Berechtigungen und Angaben sind Beweise, die Sie prüfen können

Ein Tresor, der Kontakte, Standort oder breiten Netzwerkzugriff verlangt, verdient eine Erklärung. Vergleichen Sie, was die App verlangt, mit dem, was ihre angegebene Funktion braucht, und behandeln Sie eine Lücke als Frage statt als Urteil.

Store-Datenschutzangaben sind selbst gemeldet, sie sind also ein Ausgangspunkt statt ein Beweis. Sie sind dennoch nützlich: Ein erklärtes Etikett „keine Daten erfasst“ ist eine öffentliche Zusage, die gegen beobachtetes Netzwerkverhalten geprüft werden kann.

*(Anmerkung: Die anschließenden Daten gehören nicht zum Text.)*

(* ===== verification/Pipeline.v ===== *)
(** * The pipeline runner

    [src/src/medre/core/engine/pipeline/runner.py]: routing of an event into
    planned deliveries, and the processing of an event admitted by durable
    ingress up to its staging in the outbox.

    Resolution of relations, the conversation projection and the reads of
    stored events are reached through the class [PipelineHost].  Phase
    counters, logging and the direct (not durable) ingress path with its
    caches are left out. *)

From S2P Require Import Prelude.
From S2P Require Import Json.
From S2P Require Import Router.
From S2P Require Import Delivery.
From S2P Require Import Events.
From S2P Require Import Capability.
From S2P Require Import DeliveryPlan.
From S2P Require Import Store.
From S2P Require Import Outbox.
From S2P Require Import StorageProgram.
From S2P Require Import RetryPlan.
From S2P Require Import OutboxManager.
From S2P Require Import TargetDelivery.
From S2P Require Import DeliveryCoordinator.

Open Scope string_scope.
Open Scope list_scope.
Open Scope Z_scope.

(** ** Events *)

Definition validate_event (e : CanonicalEvent) : result exc unit :=
  if negb (truthy (ev_event_id e)) then Raise (ValueError "Event must have a non-empty event_id")
  else if negb (truthy (ev_event_kind e)) then Raise (ValueError "Event must have a non-empty event_kind")
  else if negb (truthy (ev_source_adapter e)) then Raise (ValueError "Event must have a non-empty source_adapter")
  else Ok tt.

Definition native_metadata_for_ref (e : CanonicalEvent) : list (string * json) :=
  default [] (em_native (ev_metadata e)).

(** [_build_inbound_native_ref]; the identifier and the time are drawn when a
    reference is built. *)
Definition build_inbound_native_ref (e : CanonicalEvent) : proc (option NativeMessageRef) :=
  match ev_source_native_ref e with
  | None => mret None
  | Some n =>
      if negb (truthy (nf_message n)) then mret None
      else
        u ← new_uuid;
        now ← read_clock;
        mret (Some {| nr_id := "nref-inbound-" +:+ u; nr_event_id := ev_event_id e; nr_adapter := nf_adapter n;
                      nr_native_channel_id := nf_channel n; nr_native_message_id := nf_message n;
                      nr_native_thread_id := nf_thread n; nr_native_relation_id := None;
                      nr_direction := "inbound"; nr_metadata := native_metadata_for_ref e; nr_created_at := now |})
  end.

(** ** Routing *)

(** [trace[-16:]]. *)
Definition TRACE_LIMIT : nat := 16.
Definition last_n {A} (n : nat) (l : list A) : list A := drop (length l - n) l.

Definition prior_trace (e : CanonicalEvent) : list string :=
  match em_routing (ev_metadata e) with Some m => rm_route_trace m | None => [] end.

Definition routed_metadata (e : CanonicalEvent) (route_ids : list string) : RoutingMetadata :=
  {| rm_matched_routes := route_ids;
     rm_fanout_group := em_routing (ev_metadata e) ≫= rm_fanout_group;
     rm_route_trace := last_n TRACE_LIMIT (prior_trace e ++ route_ids) |}.

Definition with_routing (e : CanonicalEvent) (m : RoutingMetadata) : CanonicalEvent :=
  let md := ev_metadata e in
  {| ev_columns := ev_columns e; ev_relations := ev_relations e; ev_payload := ev_payload e;
     ev_metadata := {| em_transport := em_transport md; em_routing := Some m; em_radio := em_radio md;
                       em_telemetry := em_telemetry md; em_native := em_native md; em_custom := em_custom md |};
     ev_source_native_ref := ev_source_native_ref e |}.

Definition matchable (e : CanonicalEvent) : RouteMatchableEvent :=
  {| me_source_adapter := ev_source_adapter e; me_event_kind := ev_event_kind e;
     me_source_channel_id := ev_source_channel_id e |}.

Definition with_plan_route (p : DeliveryPlan) (route_id : string) (policy : option RetryPolicy) : DeliveryPlan :=
  {| pl_plan_id := pl_plan_id p; pl_event_id := pl_event_id p; pl_target := pl_target p;
     pl_primary_strategy := pl_primary_strategy p; pl_fallback_chain := pl_fallback_chain p;
     pl_retry_policy := match policy with Some x => Some x | None => pl_retry_policy p end;
     pl_deadline := pl_deadline p; pl_route_id := Some route_id; pl_target_identity := pl_target_identity p;
     pl_capability_level := pl_capability_level p; pl_capability_field := pl_capability_field p;
     pl_capability_reason := pl_capability_reason p |}.

Section routing.
Context {Backend : TargetBackend} (sha256 : string -> string).
Context (router : Router) (route_retry_policies : list (string * RetryPolicy)).

Definition runner_adapter_capabilities (target : RouteTarget) : AdapterCapabilities :=
  default AdapterCapabilities_default
    (resolve_adapter_capabilities ((fun '(id, a) => (id, ad_capabilities a)) <$> adapters) target).

Definition plan_target (e : CanonicalEvent) (route : Route) (index : Z) (target : RouteTarget)
    : result exc (Route * DeliveryPlan) :=
  plan ← resolve_fallback sha256 e target (runner_adapter_capabilities target) (Some (rte_id route)) (Some index);
  Ok (route, with_plan_route plan (rte_id route) (od_get (rte_id route) route_retry_policies)).

(** [for target_index, target in enumerate(targets)]. *)
Fixpoint plan_targets (e : CanonicalEvent) (route : Route) (index : Z) (targets : list RouteTarget)
    : result exc (list (Route * DeliveryPlan)) :=
  match targets with
  | [] => Ok []
  | target :: rest =>
      p ← plan_target e route index target;
      ps ← plan_targets e route (index + 1) rest;
      Ok (p :: ps)
  end.

Fixpoint plan_routes (e : CanonicalEvent) (routes : list Route) : result exc (list (Route * DeliveryPlan)) :=
  match routes with
  | [] => Ok []
  | route :: rest =>
      ps ← plan_targets e route 0 (resolve_targets (matchable e) route);
      qs ← plan_routes e rest;
      Ok (ps ++ qs)
  end.

Definition route_event (e : CanonicalEvent) : result exc (CanonicalEvent * list (Route * DeliveryPlan)) :=
  match match_event router (matchable e) with
  | [] => Ok (e, [])
  | matched =>
      let e' := with_routing e (routed_metadata e (rte_id <$> matched)) in
      plans ← plan_routes e' matched;
      Ok (e', plans)
  end.
End routing.

(** ** Durable processing *)

Record authorized_read : Type := { ar_status : string; ar_event : option CanonicalEvent }.

Class PipelineHost : Type := {
  read_event_for_ingress : string -> proc authorized_read;
  get_metadata : string -> proc (option CanonicalEvent);
  get_event : string -> proc (option CanonicalEvent);
  resolve_event_relations : CanonicalEvent -> proc CanonicalEvent;
  repair_after_event_available : string -> proc unit;
  project_event : CanonicalEvent -> proc CanonicalEvent
}.

Class PipelineHostLaws (H : PipelineHost) : Prop := {
  read_ingress_traced id :: Traced (read_event_for_ingress id);
  metadata_traced id :: Traced (get_metadata id);
  get_event_traced id :: Traced (get_event id);
  resolve_traced e :: Traced (resolve_event_relations e);
  repair_traced id :: Traced (repair_after_event_available id);
  project_traced e :: Traced (project_event e)
}.

Section runner.
Context {Backend : TargetBackend} {Host : CoordinatorHost} {Pipeline : PipelineHost}.
Context (as_raised : exc -> raised) (to_builtins : OutboxDispatchContext -> list (string * json)).
Context (sha256 : string -> string) (router : Router) (route_retry_policies : list (string * RetryPolicy)).

Definition is_reaction (r : EventRelation) : bool := bool_decide (rl_type r = "reaction").

(** The loop of [_is_reaction_to_reaction]: a target that cannot be read does
    not count. *)
Fixpoint targets_reaction (relations : list EventRelation) : proc bool :=
  match relations with
  | [] => mret false
  | r :: rest =>
      if negb (is_reaction r) then targets_reaction rest
      else match opt_or_none (rl_target_event r) with
      | None => targets_reaction rest
      | Some id =>
          target ← try_except (get_event id) (mret None);
          match (target : option CanonicalEvent) with
          | None => targets_reaction rest
          | Some t =>
              if bool_decide (ev_event_kind t = MESSAGE_REACTED) || existsb is_reaction (ev_relations t)
              then mret true
              else targets_reaction rest
          end
      end
  end.

Definition is_reaction_to_reaction (e : CanonicalEvent) : proc bool :=
  if negb (bool_decide (ev_event_kind e = MESSAGE_REACTED)) then mret false
  else targets_reaction (ev_relations e).

(** Why an outcome defers the event, if it does. *)
Definition deferred_reason (o : DeliveryOutcome) : option string :=
  match oo_failure_kind o with
  | Some CAPACITY_REJECTION => Some (failure_value CAPACITY_REJECTION)
  | Some SHUTDOWN_REJECTION => Some (failure_value SHUTDOWN_REJECTION)
  | Some OUTBOX_NOT_OWNED =>
      if bool_decide (oo_failure_kind_detail o = Some OUTBOX_CREATION_FAILED_REASON)
      then Some OUTBOX_CREATION_FAILED_REASON else None
  | _ => None
  end.

(** [DurableIngressDeferredError]. *)
Definition DurableIngressDeferredError (event : string) (reasons : list string) : raised :=
  {| ex_type_name := "DurableIngressDeferredError"; ex_text := event +:+ ": " +:+ py_join ", " reasons;
     ex_adapter_send_error := None; ex_os_error := false |}.

(** [_process_admitted_event_scoped] with [enqueue]. *)
Definition enqueue_scoped (e : CanonicalEvent) : coord (list DeliveryOutcome) :=
  loop ← stored as_raised (is_reaction_to_reaction e);
  if (loop : bool) then mret []
  else
    '(routed, deliveries) ← delivering (checked as_raised (route_event sha256 router route_retry_policies e));
    match (deliveries : list (Route * DeliveryPlan)) with
    | [] => mret []
    | _ =>
        outcomes ← enqueue_many as_raised to_builtins routed deliveries;
        match omap deferred_reason outcomes with
        | [] => mret outcomes
        | reasons =>
            conclude (Raise (OtherError (DurableIngressDeferredError (ev_event_id e)
                                           (sorted_by String.leb (remove_dups reasons))) None))
        end
    end.

(** [enqueue_admitted_event]. *)
Definition enqueue_admitted_event (event_id : string) : coord (list DeliveryOutcome) :=
  authorized ← stored as_raised (read_event_for_ingress event_id);
  if negb (bool_decide (ar_status authorized = "retained")) then
    metadata ← stored as_raised (get_metadata event_id);
    match (metadata : option CanonicalEvent) with
    | None => raising as_raised (RuntimeError "admitted ingress event is missing")
    | Some _ => raising as_raised (RuntimeError "admitted ingress content authority denied")
    end
  else match ar_event authorized with
  | None => raising as_raised (RuntimeError "admitted ingress event is missing")
  | Some stored_event =>
      resolved ← stored as_raised (resolve_event_relations stored_event);
      stored as_raised (repair_after_event_available event_id) ;;
      event ← stored as_raised (project_event resolved);
      enqueue_scoped event
  end.
End runner.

Signale, die Ihr Vertrauen senken sollten

  • Marketing-Sprache wie „militärtauglich“ als Ersatz für ein dokumentiertes Design.
  • Keine veröffentlichte Grenzen-Seite oder eine Behauptung, dass die App vor allem schützt.
  • Keine Wiederherstellungsdokumentation oder eine Wiederherstellung, die völlig vom Anbieter abhängt.
  • Eine App, die von einer Rezension hoch bewertet wird, die keinen Beleg für praktisches Testen zeigt.
  • Lange Lücken im Update-Verlauf auf einer Plattform, die seither ihr Speicher- oder Berechtigungsmodell geändert hat.

Was keine Tresor-App versprechen kann

Kein Tresor schützt ein Foto, das bereits anderswo existiert. Kopien in einer Cloud-Mediathek, einem Nachrichten-Thread, einem Downloadordner oder einer System-Sicherung liegen außerhalb seiner Grenze und müssen gesondert behandelt werden.

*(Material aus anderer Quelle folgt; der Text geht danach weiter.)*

Definition edges (id : string) : option edge :=
  if event_exists c id then Some (pick false None (row_point <$> relations_of c id)) else None.

Lemma pick_ok (dependency : bool) (first : option string) ts :
  (if dependency then first <> None else first = None) -> edge_ok (pick dependency first ts).
Proof.
  revert dependency first. induction ts as [|t ts IH]; intros dependency first H; simpl.
  - unfold edge_ok. simpl. split; [done|]. by destruct dependency.
  - destruct (aim t) as [[id|] [|]]; [done|done| |by apply IH]. apply IH. unfold type_or. by destruct (opt_or_none first).
Qed.
Lemma edges_ok x e : edges x = Some e -> edge_ok e.
Proof. unfold edges. case_match; [|done]. intros [= <-]. by apply pick_ok. Qed.

Lemma stored_id_Some x id : stored_id x = Some id -> x = id /\ event_exists c id = true.
Proof. unfold stored_id. case_match; [|done]. by intros [= ->]. Qed.

(** A parent is what some relation points to. *)
Lemma pick_parent dependency first ts p :
  eg_parent (pick dependency first ts) = Some p -> exists t, t ∈ ts /\ (aim t).1 = Some p.
Proof.
  revert dependency first. induction ts as [|t ts IH]; intros dependency first; simpl; [done|].
  destruct (aim t) as [[id|] [|]] eqn:Ht; simpl.
  1, 2: intros [= <-]; exists t; rewrite Ht; split; [set_solver|done].
  all: intros (t' & ? & ?)%IH; exists t'; set_solver.
Qed.
Lemma aim_stored t p : (aim t).1 = Some p -> event_exists c p = true.
Proof.
  destruct t as [[ty [id|]] [n|]]; simpl; [| | |done].
  1, 2: by intros [_ ?]%stored_id_Some.
  intros (x & _ & [_ ?]%stored_id_Some)%bind_Some. done.
Qed.
Lemma up_stored x p : up edges x p -> event_exists c x = true /\ event_exists c p = true.
Proof.
  intros (e & He & Hp). unfold edges in He. case_match eqn:Hx; [|done]. injection He as <-. split; [done|].
  apply pick_parent in Hp as (t & _ & Ht). by eapply aim_stored.
Qed.
Lemma rtc_stored x p : rtc (up edges) x p -> event_exists c x = true -> event_exists c p = true.
Proof. induction 1 as [|x y z H _ IH]; [done|]. intros _. apply IH. by apply up_stored in H as [_ ?]. Qed.

(** ** Reading it *)

(** How events are read: what is stored is found, with the relations of its
    rows, and nothing else is. *)
Class Reads (get : string -> result exc (option CanonicalEvent)) : Prop := {
  reads_stored id : event_exists c id = true -> exists e, get id = Ok (Some e) /\
    relation_point <$> ev_relations e = row_point <$> relations_of c id;
  reads_missing id : event_exists c id = false -> get id = Ok None
}.

Context (get : string -> result exc (option CanonicalEvent)) `{!Reads get}.

(** Only the cache of events may have changed, and it agrees with the store. *)
Definition agree (s : conversation) : Prop := forall id e, od_get id (cv_events s) = Some e -> get id = Ok e.
Record quiet (s s' : conversation) : Prop := {
  qu_rows : cv_rows s' = cv_rows s;
  qu_marker : cv_marker s' = cv_marker s;
  qu_members : cv_members s' = cv_members s;
  qu_agree : agree s'
}.

Lemma quiet_refl s : agree s -> quiet s s.
Proof. by split. Qed.
Lemma quiet_trans s1 s2 s3 : quiet s1 s2 -> quiet s2 s3 -> quiet s1 s3.
Proof. intros [] []. split; [congruence..|done]. Qed.

Lemma get_event_run id s :
  agree s -> exists e s', get_event get id s = (Ok e, s') /\ get id = Ok e /\ quiet s s'.
Proof.
  intros Ha. unfold get_event, mbind, conv_bind, cv_get. destruct (od_get id (cv_events s)) as [e|] eqn:E.
  - exists e, s. split; [done|]. split; [by apply Ha|by apply quiet_refl].
  - assert (exists e, get id = Ok e) as [e He].
    { destruct (event_exists c id) eqn:Hx; [apply reads_stored in Hx as (e & ? & _); by exists (Some e)|].
      exists None. by apply reads_missing. }
    unfold cv_of, remember_event. rewrite He. do 2 eexists. split; [done|]. split; [done|]. split; [done..|].
    intros id' e'. simpl. destruct (decide (id = id')) as [->|Hne].
    + rewrite od_get_set_eq. by intros [= <-].
    + rewrite od_get_set_ne by done. apply Ha.
Qed.

Lemma get_stored id e : get id = Ok e -> stored_id id = (fun _ => id) <$> e.
Proof.
  intros He. unfold stored_id. destruct (event_exists c id) eqn:Hx.
  - apply reads_stored in Hx as (e' & He' & _). rewrite He in He'. by injection He' as ->.
  - apply reads_missing in Hx. rewrite He in Hx. by injection Hx as ->.
Qed.

Lemma relation_target_run r s :
  agree s -> exists s', relation_target c get r s = (Ok (aim (relation_point r)), s') /\ quiet s s'.
Proof.
  intros Ha. unfold relation_target, aim, relation_point. destruct (rl_target_event r) as [id|].
  - unfold mbind, conv_bind. destruct (get_event_run id s Ha) as (e & s' & -> & Hg & Hq). exists s'. split; [|done].
    rewrite (get_stored _ _ Hg). by destruct e.
  - destruct (rl_target_native r) as [n|]; [|by exists s].
    destruct (resolve_native_ref (core c) (native_key n)) as [id|]; simpl; [|by exists s].
    unfold mbind, conv_bind. destruct (get_event_run id s Ha) as (e & s' & -> & Hg & Hq). exists s'. split; [|done].
    rewrite (get_stored _ _ Hg). by destruct e.
Qed.

Lemma select_parent_run dependency first rs s :
  agree s -> exists s', select_parent c get dependency first rs s =
    (Ok (pick dependency first (relation_point <$> rs)), s') /\ quiet s s'.
Proof.
  revert dependency first s. induction rs as [|r rs IH]; intros dependency first s Ha; cbn [select_parent]; [by exists s|].
  unfold mbind, conv_bind. destruct (relation_target_run r s Ha) as (s1 & -> & Hq). cbn [fmap list_fmap pick].
  destruct (aim (relation_point r)) as [[id|] [|]]; [by exists s1..| |].
  all: match goal with |- context [select_parent _ _ ?d ?f _ ?s1] => destruct (IH d f s1) as (s2 & -> & Hq2) end;
    [apply Hq|]; eexists; split; [done|by eapply quiet_trans].
Qed.

(** ** Walking up *)

(** A cache that holds memberships of this graph, and cycles whole. *)
Record sound (d : list (string * ConversationMembership)) : Prop := {
  so_wf : od_wf d;
  so_member x m : od_get x d = Some m -> member edges x m;
  so_closed x p : cached d x -> tc (up edges) x x -> up edges x p -> cached d p
}.

Lemma sound_nil : sound [].
Proof. split; [constructor|done|]. by intros x p [? [=]]. Qed.
Lemma sound_cycle d x y : sound d -> cached d x -> tc (up edges) x x -> rtc (up edges) x y -> cached d y.
Proof.
  intros Hs Hx Hc H. revert Hx Hc. induction H as [x|x x' y Hx' _ IH]; intros Hx Hc; [done|].
  apply IH; [by eapply so_closed|]. eapply cycle_on; [exact Hc|by apply rtc_once].
Qed.

Definition with_members (s : conversation) (d : list (string * ConversationMembership)) : conversation :=
  {| cv_rows := cv_rows s; cv_marker := cv_marker s; cv_members := d; cv_events := cv_events s |}.

Lemma cache_member_run x m s :
  member edges x m -> cache_member m s = (Ok tt, with_members s (od_set x m (cv_members s))).
Proof.
  intros Hm. unfold cache_member, mbind, conv_bind, cv_of.
  rewrite (member_valid edges edges_ok _ _ Hm). cbn. by rewrite (member_event _ _ _ Hm).
Qed.

Lemma cached_set (d : list (string * ConversationMembership)) x y m : cached (od_set x m d) y <-> y = x \/ cached d y.
Proof.
  destruct (decide (x = y)) as [->|Hne].
  - rewrite od_get_set_eq. split; [by left|eauto].
  - rewrite od_get_set_ne by done. split; [by right|]. by intros [->|?].
Qed.

(** One more event off every cycle. *)
Lemma sound_set d x m : sound d -> member edges x m -> ~ tc (up edges) x x -> sound (od_set x m d).
Proof.
  intros [Hw Hm Hc] Hx Hn. split; [by apply od_set_wf| |].
  - intros y m'. destruct (decide (x = y)) as [->|Hne]; [rewrite od_get_set_eq; by intros [= <-]|].
    rewrite od_get_set_ne by done. apply Hm.
  - intros y p. rewrite !cached_set. intros [->|Hy] Hcy Hp; [done|]. right. by eapply Hc.
Qed.

(** Each event of the path has the next as its parent, the last one [y]. *)
Fixpoint linked (path : list (string * edge)) (y : string) : Prop :=
  match path with
  | [] => True
  | (x, e) :: rest =>
      edges x = Some e /\ eg_parent e = Some (match rest with [] => y | (z, _) :: _ => z end) /\ linked rest y
  end.

Lemma linked_snoc path x e y :
  linked (path ++ [(x, e)]) y <-> linked path x /\ edges x = Some e /\ eg_parent e = Some y.
Proof.
  induction path as [|[z e'] path IH]; simpl; [tauto|]. rewrite IH. destruct path as [|[z' e''] path]; simpl; tauto.
Qed.
Lemma linked_app path1 path2 y :
  linked (path1 ++ path2) y -> linked path1 (match path2 with [] => y | (z, _) :: _ => z end) /\ linked path2 y.
Proof.
  induction path1 as [|[x e] path1 IH]; simpl; [done|]. intros (He & Hp & H). apply IH in H as [H1 H2].
  split_and!; try done. destruct path1 as [|[z e'] path1]; [|done]. by destruct path2 as [|[z' ?] ?].
Qed.
Lemma linked_tc path y x : linked path y -> x ∈ path.*1 -> tc (up edges) x y.
Proof.
  revert x. induction path as [|[z e] path IH]; intros x; cbn; [by intros _ ?%elem_of_nil|].
  intros (He & Hp & Hl) [->|Hx]%elem_of_cons; [|by apply IH].
  destruct path as [|[z' e'] path]; [apply tc_once; by exists e|].
  eapply tc_l; [by exists e|]. apply IH; [done|set_solver].
Qed.
Lemma linked_edge path y x e : linked path y -> (x, e) ∈ path -> edges x = Some e.
Proof.
  induction path as [|[z e'] path IH]; cbn; [by intros _ ?%elem_of_nil|].
  intros (He & _ & Hl) [[= -> ->]|Hx]%elem_of_cons; [done|by apply IH].
Qed.
Lemma linked_up path y x p : linked path y -> x ∈ path.*1 -> up edges x p -> p ∈ path.*1 \/ p = y.
Proof.
  revert x. induction path as [|[z e] path IH]; intros x; cbn; [by intros _ ?%elem_of_nil|].
  intros (He & Hp & Hl) [->|Hx]%elem_of_cons Hu.
  - destruct Hu as (e' & He' & Hp'). rewrite He in He'. injection He' as <-. rewrite Hp in Hp'. injection Hp' as <-.
    destruct path as [|[z' e'] path]; [by right|left; set_solver].
  - destruct (IH x Hl Hx Hu) as [?|?]; [left; set_solver|by right].
Qed.
Lemma linked_from x e rest y z : linked ((x, e) :: rest) y -> z ∈ ((x, e) :: rest).*1 -> rtc (up edges) x z.
Proof.
  revert x e. induction rest as [|[x' e'] rest IH]; intros x e; cbn.
  - by intros _ ->%list_elem_of_singleton.
  - intros (He & Hp & Hl) [->|Hz]%elem_of_cons; [done|]. eapply rtc_l; [by exists e|]. by eapply IH.
Qed.
Lemma linked_stored path y x : linked path y -> x ∈ path.*1 -> event_exists c x = true.
Proof.
  intros Hl ([x' e] & -> & Hx)%list_elem_of_fmap. pose proof (linked_edge _ _ _ _ Hl Hx) as He.
  unfold edges in He. by case_match.
Qed.

(** ** Cycles *)

Lemma cycle_from_Some current path cyc :
  cycle_from current path = Some cyc -> exists pre e rest, path = pre ++ cyc /\ cyc = (current, e) :: rest.
Proof.
  induction path as [|[x e] path IH]; simpl; [done|]. case_bool_decide as Hx.
  - intros [= <-]. subst x. by exists [], e, path.
  - intros (pre & e' & rest & -> & ->)%IH. by exists ((x, e) :: pre), e', rest.
Qed.
Lemma cycle_from_None current path : cycle_from current path = None -> current ∉ path.*1.
Proof.
  induction path as [|[x e] path IH]; cbn; [set_solver|]. case_bool_decide; [done|]. intros ?%IH. set_solver.
Qed.

Lemma string_ltb_spec a b : if String.ltb a b then String.leb a b = true else String.leb b a = true.
Proof.
  unfold String.ltb, String.leb. rewrite (String.compare_antisym b a). by destruct (String.compare a b).
Qed.

Lemma least_from_spec best ids :
  least_from best ids ∈ best :: ids /\ forall y, y ∈ best :: ids -> String.leb (least_from best ids) y = true.
Proof.
  revert best. induction ids as [|x ids IH]; intros best; simpl.
  - split; [set_solver|]. intros y ->%list_elem_of_singleton. apply leb_refl_le, _.
  - pose proof (string_ltb_spec x best) as Hx. destruct (String.ltb x best).
    all: match goal with |- context [least_from ?b _] => destruct (IH b) as [Hin Hle] end.
    all: split; [set_solver|]; intros y [->|[->|Hy]%elem_of_cons]%elem_of_cons; try (apply Hle; set_solver).
    all: eapply leb_trans_le; [apply Hle, list_elem_of_here|done].
Qed.

(** No walk leaves a path that closes at its head. *)
Lemma cycle_inside e rest current y z :
  let cyc := (current, e) :: rest in
  linked cyc current -> y ∈ cyc.*1 -> rtc (up edges) y z -> z ∈ cyc.*1.
Proof.
  intros cyc Hl Hy H. induction H as [|y y' z Hu _ IH]; [done|]. apply IH.
  destruct (linked_up _ _ _ _ Hl Hy Hu) as [?| ->]; [done|]. apply list_elem_of_here.
Qed.

(** What a path that closes at its head says about its events. *)
Lemma cycle_members e rest current x ex :
  let cyc := (current, e) :: rest in
  linked cyc current -> (x, ex) ∈ cyc ->
  tc (up edges) x x /\ member edges x (cycle_membership (least_from current cyc.*1) (x, ex)).
Proof.
  intros cyc Hl Hx. assert (x ∈ cyc.*1) as Hx1 by (by apply (list_elem_of_fmap_2 fst) in Hx).
  pose proof (fun y z => cycle_inside e rest current y z Hl) as Hin.
  assert (forall y, y ∈ cyc.*1 -> tc (up edges) y current) as Hto by (intros y; by apply linked_tc).
  assert (tc (up edges) current current) as Hcur by (apply Hto, list_elem_of_here).
  assert (forall y, y ∈ cyc.*1 -> rtc (up edges) current y) as Hfrom by (intros y; by apply (linked_from current e rest current)).
  split; [eapply tc_rtc_r; [by apply Hto|by apply Hfrom]|].
  destruct (least_from_spec current cyc.*1) as [Hleast Hle].
  assert (least_from current cyc.*1 ∈ cyc.*1) as Hroot.
  { apply elem_of_cons in Hleast as [->|?]; [apply list_elem_of_here|done]. }
  apply OnCycle.
  - by eapply linked_edge.
  - eapply tc_rtc_r; [by apply Hto|by apply Hfrom].
  - etrans; [by apply tc_rtc, Hto|by apply Hfrom].
  - intros y Hy. apply Hle, list_elem_of_further. by apply (Hin x).
Qed.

Kein Tresor schützt ein bereits kompromittiertes Gerät, und keiner kann versprechen, dass in Flash-Speicher geschriebene Daten physisch gelöscht wurden. Eine App, die etwas anderes behauptet, beschreibt Marketing, keine Technik.

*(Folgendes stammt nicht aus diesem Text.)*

(* ===== verification/ConversationSafety.v ===== *)
(** * The conversation projection follows the evidence

    Repairing after new evidence about one event leaves the whole projection
    as the evidence now says, whatever arrived late. *)

From S2P Require Import Prelude.
From S2P Require Import Json.
From S2P Require Import Delivery.
From S2P Require Import Events.
From S2P Require Import Store.
From S2P Require Import ContentStore.
From S2P Require Import IngressProofs.
From S2P Require Import ContentSteps.
From S2P Require Import Conversation.
From S2P Require Import ConversationGraph.

Open Scope string_scope.
Open Scope list_scope.
Open Scope Z_scope.

Section repair.
Context (c : cdb) (get : string -> result exc (option CanonicalEvent)) `{!Reads c get}.

Abbreviation member_of := (member (edges c)).

(** ** Writing memberships *)

Lemma member_checks x m : member_of x m -> membership_check m = true /\ membership_references c m = true.
Proof.
  intros Hm. pose proof (member_valid _ (edges_ok c) _ _ Hm) as Hv. pose proof (member_depth _ _ _ Hm) as Hd.
  pose proof (member_root _ _ _ Hm) as [Hr Hup]. split.
  - unfold membership_check. rewrite (proj2 (Z.leb_le _ _) Hd), (bool_decide_eq_true_2 _ Hr).
    unfold ConversationMembership_init in Hv. by destruct (elem (mb_state m) _).
  - unfold membership_references. rewrite (member_event _ _ _ Hm).
    assert (event_exists c x = true) as Hx.
    { destruct (member_stored _ _ _ Hm) as [e He]. unfold edges in He. by case_match. }
    rewrite Hx, (rtc_stored _ _ _ Hup Hx). simpl.
    assert (forall e p, edges c x = Some e -> eg_parent e = Some p -> event_exists c p = true) as Hp.
    { intros e p He Hp. apply (up_stored c x p). by exists e. }
    destruct Hm as [x e He _|x e root He _ _ _|x e p m He Hpe _ _]; simpl; [done| |by eapply Hp].
    destruct (eg_parent e) eqn:Hpe; [by eapply Hp|done].
Qed.

(** Only rows of the projection changed. *)
Record wrote (s s' : conversation) : Prop := {
  wr_marker : cv_marker s' = cv_marker s;
  wr_members : cv_members s' = cv_members s;
  wr_events : cv_events s' = cv_events s
}.

Lemma put_run x m s :
  member_of x m -> exists b s', put_conversation_membership c m s = (Ok b, s') /\ wrote s s' /\
    od_get x (cv_rows s') = Some m /\ forall y, y <> x -> od_get y (cv_rows s') = od_get y (cv_rows s).
Proof.
  intros Hm. destruct (member_checks _ _ Hm) as [Hc Hr]. unfold put_conversation_membership, mbind, conv_bind, cv_get.
  rewrite (member_event _ _ _ Hm), Hc, Hr. case_bool_decide as Hx; simpl.
  - exists false, s. split_and!; done.
  - do 2 eexists. split; [done|]. split; [done|]. simpl. split; [apply od_get_set_eq|].
    intros y Hy. by apply od_get_set_ne.
Qed.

Eli beginnt mit einem nicht sensiblen Test: „Lesen Sie die technische Dokumentation und Grenzen.“ Als Nächstes folgt Eli der zweiten Prüfung: „Testen Sie Import, Sperre, Export, Sicherung und Wiederherstellung mit Stichproben.“ Dieses fiktive Szenario veranschaulicht den Entscheidungsprozess; es ist kein Bericht über Produkttests.

  • „Militärtauglich“ ohne ein Design vertrauen
  • Apps ohne aktuelles praktisches Testen bewerten

Beweist eine Taschenrechner-Tarnung Sicherheit?

Nein. Tarnung und Verschlüsselung sind getrennte Eigenschaften.

Was sollte ich prüfen, bevor ich mich auf „Sind Fototresor-Apps sicher?“ verlasse?

Für „Sind Fototresor-Apps sicher?“ prüfen Sie das geschützte Objekt nach einer vollständigen Sperre, identifizieren Sie jede verbleibende Kopie und bestätigen Sie die Wiederherstellung, bevor Sie ein unersetzliches Original löschen. Die genauen Steuerungen hängen vom Gerät, der Betriebssystemversion und dem in diesem Leitfaden beschriebenen Speichermodell ab.

Entfernt „Sind Fototresor-Apps sicher?“ jede andere Kopie?

Nein. Wenn Sie „Sind Fototresor-Apps sicher?“ erwägen, behandeln Sie Exporte, Cloud-Mediatheken, Nachrichten, Downloads, Empfänger, Sicherungen und Ordner gelöschter Objekte als getrennte Kopien oder Speichergrenzen, die eine eigene Prüfung erfordern.